A informação sobre o total de mortes civis no país tem variado, drasticamente, entre fontes. Os dados das autarquias são mais elevados do que os valores agregados do Governo ucraniano, que por sua vez são inferiores aos divulgados pelas Nações Unidas. A Rússia, por outro lado, acusa a Ucrânia de encenar mortes e insiste em negar qualquer envolvimento no assassinato de civis, no país vizinho. Mas afinal, porque diferem tanto os números e em quem devemos acreditar?

“Se alguém afirmar que sabe o número exacto de pessoas que morreram num conflito, está a mentir ou foi enganado”, alerta Jay D. Aronson, diretor do Centro de Ciência e Direitos Humanos da Universidade Carnegie Mellon, nos Estados Unidos. 

Para o investigador, que co-editou com Baruch Fischhoff e Taylor B. Seybolt o livro “Contar baixas civis”, tão importante quanto reconhecer a importância da contabilização das mortes que resultam de uma guerra, é a noção de que os números são actualizados e isso não é, necessariamente, um sinal de incorrecção.

“As pessoas ficam afeiçoadas a números. Vimo-lo acontecer no caso da Guerra da Bósnia.

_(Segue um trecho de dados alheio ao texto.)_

Lemma word_pop x w P R F (R' F' : Prop) :
  word_ok (x :: w) P R F -> x <> TRefused -> x <> TGone -> (R -> R') -> (F' -> F) -> word_ok w P R' F'.
Proof.
  intros [W1 W2 W3 [W4 W4'] [W5 W5']] H1 H2 HR HF. split.
  - intros Hf. by destruct (W1 (HF Hf)).
  - intros b Hb. destruct (W2 b) as [Hp Hs]; [set_solver|]. split; [done|].
    destruct Hs as [E|[E|[-> [E|E]]]]; simplify_eq; set_solver.
  - intros Hr. destruct W3 as [_ [E|[E|E]]]; [set_solver|..]; simplify_eq.
  - split; [by eapply last_only_suffix|]. intros Hr. apply HR, W4'. set_solver.
  - split; [by eapply last_only_suffix|]. intros Hg. destruct W5'; [set_solver|]. auto.
Qed.

Lemma word_pop_refused w P R F (R' F' : Prop) :
  word_ok (TRefused :: w) P R F -> (R -> R') -> (F' -> ~ R') -> word_ok w P R' F'.
Proof.
  intros [W1 W2 W3 [W4 W4'] [W5 W5']] HR HF. destruct W3 as [Hp Hw]; [set_solver|].
  assert (w = [] \/ (w = [TRemove] \/ w = [TGone]) /\ R) as [->|[[-> | ->] Hr]].
  { destruct Hw as [[= ->]|[[= ->]|[= ->]]]; [by left|right..]; (split; [auto|]).
    - apply W4'. set_solver.
    - apply W5'. set_solver. }
  - split; cbn; try done; set_solver.
  - split; cbn; try set_solver.
  - split; cbn; try set_solver.
Qed.

Lemma word_send_remove w P R F (R' F' : Prop) :
  word_ok w P R F -> ~ R -> R' -> (F' -> ~ R') -> word_ok (w ++ [TRemove]) P R' F'.
Proof.
  intros [W1 W2 W3 [W4 W4'] [W5 W5']] HR HR' HF.
  assert (TRemove ∉ w) as Hn by auto. assert (TGone ∉ w) as Hg by (intros Hg; by destruct (W5' Hg)).
  split.
  - intros Hf. by destruct (HF Hf).
  - intros b Hb. destruct (W2 b) as [Hp Hs]; [set_solver|]. split; [done|].
    destruct Hs as [->|[->|[-> [->| ->]]]]; cbn; auto; set_solver.
  - intros Hr. destruct W3 as [Hp [->|[->| ->]]]; [set_solver|..]; [auto|set_solver..].
  - split; [by apply last_only_snoc|done].
  - split; [apply last_only_fresh|]; set_solver.
Qed.

Lemma word_send_add w P R F (R' F' : Prop) :
  word_ok w P R F -> F -> ~ F' -> word_ok (w ++ [TAdd true]) P R' F'.
Proof.
  intros [W1 _ _ _ _] HF HF'. destruct (W1 HF) as [-> Hp]. split; cbn; try done.
  - intros b Hb. assert (b = true) as -> by set_solver. auto.
  - set_solver.
  - split; [done|set_solver].
  - split; [done|set_solver].
Qed.

Lemma word_send_resize w (P : Prop) R F (R' F' : Prop) :
  word_ok w P R F -> P -> ~ R -> (F' -> F) -> word_ok (w ++ [TResize]) P R' F'.
Proof.
  intros [W1 W2 W3 [W4 W4'] [W5 W5']] HP HR HF.
  assert (TRemove ∉ w) as Hn by auto. assert (TGone ∉ w) as Hg by (intros Hg; by destruct (W5' Hg)).
  split.
  - intros Hf. by destruct (W1 (HF Hf)).
  - intros b Hb. destruct (W2 b) as [Hp _]; [set_solver|done].
  - intros Hr. destruct W3 as [Hp _]; [set_solver|done].
  - split; [apply last_only_fresh|]; set_solver.
  - split; [apply last_only_fresh|]; set_solver.
Qed.

(** A word with a launch in it, cut at the launch. *)
Lemma word_cut_add l b r P R F :
  word_ok (l ++ TAdd b :: r) P R F ->
  ~ P /\ (r = [] \/ r = [TRemove] /\ R) /\ (l = [] \/ b = false /\ l = [TFailed]).
Proof.
  intros [W1 W2 _ [_ W4] _]. destruct (W2 b) as [Hp Hs]; [set_solver|]. split; [done|].
  assert (TRemove ∈ r -> R) as HR by (intros H; apply W4; set_solver).
  destruct l as [|x [|y [|z l]]]; cbn in Hs.
  - destruct Hs as [E|[E|[-> [E|E]]]]; simplify_eq; split; auto; right; split; auto; apply HR; set_solver.
  - destruct Hs as [E|[E|[-> [E|E]]]]; simplify_eq; split; auto; right; split; auto; apply HR; set_solver.
  - destruct Hs as [E|[E|[-> [E|E]]]]; simplify_eq.
  - destruct Hs as [E|[E|[-> [E|E]]]]; simplify_eq; destruct l; simplify_eq.
Qed.
Lemma play_step pipe m s s' : play pipe m s = Some s' -> step pipe s s'.
Proof.
  intros H. destruct m as [|ev|r| |]; cbn [play] in H.
  - destruct (emulator s) eqn:Ee, (mainQueue s) eqn:Eq; try done. injection H as <-. by apply step_launch.
  - destruct (_ && _) eqn:E; [|done]. injection H as <-. apply andb_true_iff in E as [Eo Er].
    apply step_outside; [by destruct ev|apply system_env_agrees|].
    intros d p f b Hin Hb. unfold resize_free in Er. rewrite forallb_forall in Er.
    specialize (Er (OAdd d p f b)). cbn in Er. rewrite Er in Hb; [done|]. by apply list_elem_of_In.
  - destruct (pipe && _) eqn:Ep; [done|].
    assert (r = NoPipe -> pipe = false) as Hp by (intros ->; revert Ep; by rewrite andb_true_r).
    destruct (toEmulator s) as [|[d l b|d] rest] eqn:Eq; [done|..]; destruct (channel s) eqn:Ec; try done;
      (destruct ((0 <=? d) && (d <? 2 ^ 32)) eqn:E; [|done]); injection H as <-;
      apply andb_true_iff in E as [E1%Z.leb_le E2%Z.ltb_lt].
    + apply (step_add pipe s d l b rest r (reported d kControlDisplayAdded)); auto. by apply reported_wf.
    + apply (step_remove pipe s d rest r (reported d kControlDisplayRemoved)); auto. by apply reported_wf.
  - destruct (fromEmulator s) as [|r rest] eqn:Eq; [done|]. destruct (channel s) eqn:Ec; [|done].
    injection H as <-. by apply step_read.
  - destruct (mainQueue s) as [|[b r|ev] rest] eqn:Eq; [done|..]; injection H as <-.
    + apply step_answer; [done|apply system_env_agrees].
    + apply step_event; [done|apply system_env_agrees].
Qed.

Fixpoint play_all (pipe : bool) (ms : list move) (s : system) : option system :=
  match ms with [] => Some s | m :: ms => s' ← play pipe m s; play_all pipe ms s' end.

Lemma play_all_run pipe ms s s' : play_all pipe ms s = Some s' -> rtc (step pipe) s s'.
Proof.
  revert s. induction ms as [|m ms IH]; intros s H; cbn in H; [by simplify_eq|].
  destruct (play pipe m s) as [s1|] eqn:E; [|done]. apply rtc_l with s1; [by eapply play_step|by apply IH].
Qed.

(** An application is opened and its window closed at once; the display goes. *)
Definition demo_moves : list move :=
  [MStart; MUser (EAgent true); MUser (ELaunch mail demo_profile false); MEmulate Done; MRead; MRead; MBlock;
   MBlock; MUser (EWindowClose 1); MEmulate Done; MRead; MBlock].

(** An application is opened before the guest's display pipe is up. *)
Definition early_moves : list move :=
  [MStart; MUser (EAgent true); MUser (ELaunch mail demo_profile false); MEmulate NoPipe; MRead; MBlock].

Definition played (pipe : bool) (ms : list move) : system :=
  match play_all pipe ms start with Some s => s | None => start end.

Lemma played_run pipe ms : rtc (step pipe) start (played pipe ms).
Proof. unfold played. destruct (play_all pipe ms start) as [s|] eqn:E; [by eapply play_all_run|done]. Qed.

(** The next application gets the id again, and the emulator has no such display. *)
Lemma display_ids_reused_safely_witness :
  let s := played true demo_moves in
  channel s = true /\ added (launchApplicationComponent maps demo_profile false (system_env s) (host s)).2 = [1] /\
  1 ∉ displays s /\ no_trace 1 s.
Proof.
  intros s. assert (channel s = true) as Hc by (vm_compute; reflexivity).
  destruct (display_ids_reused_safely true s (played_run true demo_moves) Hc) as [H _].
  assert (added (launchApplicationComponent maps demo_profile false (system_env s) (host s)).2 = [1])
    as Ha by (vm_compute; reflexivity).
  split; [exact Hc|]. split; [exact Ha|].
  destruct (H (system_env s) maps demo_profile false 1) as [Hn [Hd|[? _]]]; [rewrite Ha; left|by split|done].
Defined.

(** After a launch that failed with EPIPE the shell gives its id to the next
    application although the emulator has kept the display: "a direct QEMU error is
    authoritative" does not hold. *)
Example orphan_reused :
  let s := played false early_moves in
  channel s = true /\ bindings (host s) !! 1 = None /\ elements (displays s) = [1] /\ orphans s = displays s /\
  added (launchApplicationComponent maps demo_profile false (system_env s) (host s)).2 = [1].
Proof. vm_compute. repeat split; reflexivity. Qed.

Torna-se parte da identidade histórica de uma sociedade e é difícil, depois, aceitar um número diferente, que representa a realidade, de certa forma”, defende, em entrevista ao PÚBLICO, investigadora no centro de estudos políticos da Universidade de Michigan e especialista em análise de dados na área de direitos humanos, Jule Krüger.

Uma tese partilhada por Taylor B. Seybolt, que aponta o frequente reconhecimento pleno dos números partilhados pelo Governo ucraniano. “Há uma grande diferença entre os dados divulgados pelas vítimas e por aqueles que as representam, e os números divulgados pelos agressores que iniciaram o conflito. As pessoas têm uma maior tendência para empatizar com as vítimas e, por isso, não questionar esses números, apesar desse grupo de vítimas ter interesses próprios. Temos que perceber, que há motivos para questionar os números de todas as fontes oficiais”, diz.